What's even more interesting, when a floor panel is thrown away it becomes a waste. It's no longer considered as a floor panel.

Such reasoning might constitute that Weinberg's three perspectives of modeling might be actually closer to levels, rather than perspectives.

As we discussed, perspectives incorporate the notion of the angle, whereas height/distance opens a possibility to include all underlying levels while modeling.

Being inspired by Richardson Maturity Model for REST, I started thinking about modeling, using discussed levels, as Modeling Maturity Levels.

Modeling levels

It could also be thought of as Model Maturity Levels, meaning that depending on what level (height or distance, as well) we "place" ourselves while modeling, the richer model we will get.

Also, it corresponds in an interesting way to the approached I already talked about in Many faces of DDD Aggregates in F#- one could say that the functional FSM approach incorporated Becoming level, pulling all "lower" levels into analysis and development.

It clearly shows the impact of using proper language and beyond "status thinking" approach (you can read more about such topics in Language of the problem and Bool considered harmful?).

But let's stop for a sec here, what about "angle"-like thinking about modeling - should it be that easily discarded and undervalued?

Is there a single modeling context?

"Looking from a various angles" is still valid, and required!

As Modeling Maturity Levels might provide a huge benefit for finding the richness for a given model, it applies to a single context.

It might mean that in installing service context, a floor panel might be behaviorally rich. Contrary to that, in product catalogue context, it might be shallow and work on the primitive data types level.

Those two contexts have totally different modeling levels and that is fine, as long as we manage the complexity of each context bounding it respectively.

When we combine two metaphors for modeling, levels and angles, we might have interesting mental model that can be visualized in the following way:

Combining levels and perspectives when thinking of modeling

Knowing what are the business contexts, in which our concept gets materialized, we are able to analyze and determine the level of richness.

Looking at a concept through various levels and from a different perspectives

Each "eye" (a process of observation), for a given angle, is placed on a certain level.

This might mean that we "see" contextually various sets of rules to satisfy, depending on the level we are "standing" and observing.

As it was once said, "all models are wrong (=imperfect), but some are useful".

Final words

Should you start using Becoming level in your next CRUD? Sure, don't forget to add Kubernetes to the stack.

As with everything, the context is the king. Simulation in your head and analysis doesn't mean Becoming level need to materialize in your code.

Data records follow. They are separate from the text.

(** A processed turn keeps the entry well formed. *)
Lemma turn_entry_ok (w : World) (interview_id u : string) (t : Z)
    (d : InterviewData) (q : Question) (s : System) :
  entry_ok interview_id d ->
  questions d !! current_question_index d = Some q ->
  entry_ok interview_id (process_turn w interview_id u t d q s).1.1.
Proof.
  intros (Hle & Hf & Hst & Hid) Hq.
  apply lookup_lt_length in Hq.
  pose proof (turn_spec w interview_id u t d q s) as H.
  destruct (process_turn w interview_id u t d q s) as [[d' rd] s'].
  destruct H as (Hqs & H). simpl.
  destruct (advances w u d q) eqn:Hadv.
  - destruct H as (Hi & Hf' & H). unfold entry_ok. rewrite Hqs, Hi, Hf'.
    split; [lia|]. split; [lia|]. split; [|done].
    destruct (questions d !! (current_question_index d + 1)) as [nq|] eqn:Hn.
    + destruct H as (Hs' & _). rewrite Hs'. intros Hc. apply Hst in Hc. lia.
    + intros _. apply lookup_ge_None in Hn. lia.
  - destruct H as (Hi & Hs' & Hf' & _). unfold entry_ok.
    rewrite Hqs, Hi, Hs', Hf'. split; [lia|]. split; [|done].
    unfold advances in Hadv.
    destruct (branch (resolved w u q)); try lia; try discriminate.
    apply Nat.leb_gt in Hadv. lia.
Qed.

Lemma turn_table_ok (w : World) (interview_id u : string) (t : Z)
    (d : InterviewData) (q : Question) (s : System) :
  table_ok s -> entry_ok interview_id d ->
  questions d !! current_question_index d = Some q ->
  table_ok (process_turn w interview_id u t d q s).2.
Proof.
  intros Hs Hd Hq.
  pose proof (turn_entry_ok w interview_id u t d q s Hd Hq) as Hd'.
  pose proof (turn_spec w interview_id u t d q s) as H.
  destruct (process_turn w interview_id u t d q s) as [[d' rd] s'].
  simpl in *. destruct H as (_ & H).
  assert (table_ok (store_entry interview_id d'
                      (store_before_move w interview_id u t q s))) as Hstore.
  { apply table_ok_store; [|done].
    eapply table_ok_same; [apply store_before_move_table|done]. }
  destruct (advances w u d q).
  - destruct H as (_ & _ & H).
    destruct (questions d !! (current_question_index d + 1)).
    + destruct H as (_ & _ & _ & _ & ->). done.
    + destruct H as (_ & _ & _ & _ & ->). by apply table_ok_complete.
  - destruct H as (_ & _ & _ & _ & _ & ->). by apply table_ok_store.
Qed.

You might have InstalledFloorPanel, WastedFloorPanel, IrregularlyCutFloorPanel, CutFloorPanel and FloorPanel concepts in your codebase and have only tiny gap between the language used by the business experts and your code.

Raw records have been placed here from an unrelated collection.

(** * fugue/_utils/io.py: path parsing, file enumeration and codec dispatch

    A shallow embedding of [src/fugue/_utils/io.py].  Python strings are
    [string] (ASCII), option bags ([**kwargs], [ParamDict]) are
    [gmap string pyval], exceptions are values of [exn] carried by
    [Result], and the file system together with pandas are collaborators
    acting on an abstract world. *)

From Stdlib Require Import ZArith Ascii String DecimalString.
From stdpp Require Import base option list strings gmap fin_maps.

Local Open Scope Z_scope.
Local Open Scope nat_scope.

(** ** Exceptions and results *)

(** The exception classes that [io.py] raises itself or meets in the
    calls it makes; the argument is the message (or the key or name).
    The specification names them by their role: UnsupportedFormat and
    UnsupportedOption are [NotImplementedError], InvalidPath is the
    [AssertionError] of [assert_no_glob], AlreadyExists is
    [FileExistsError] and MissingColumns is [InvalidOperationError]. *)
Inductive exn : Type :=
| NotImplementedError (msg : string)
| AssertionError (msg : string)
| FileExistsError (msg : string)
| InvalidOperationError (msg : string)
| KeyError (key : string)
| TypeError (msg : string)
| ValueError (msg : string)
| UnboundLocalError (name : string)
| PyException (msg : string)
| CollaboratorError (msg : string).

Inductive Result (A : Type) : Type :=
| Ok (a : A)
| Raise (e : exn).
Arguments Ok {A} a.
Arguments Raise {A} e.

Will it be free? Nope, it will require effort, skills and competence to utilize such mental model.

One might be also afraid of The cost of modeling, but simplification doesn't mean the complexity of the reality disappears that easily.

We could happily model business concepts using data model (data structures) and say "this is fine" while sitting in the room full of fire.

The understanding, the reasoning, might suffer and this is the first step to hell.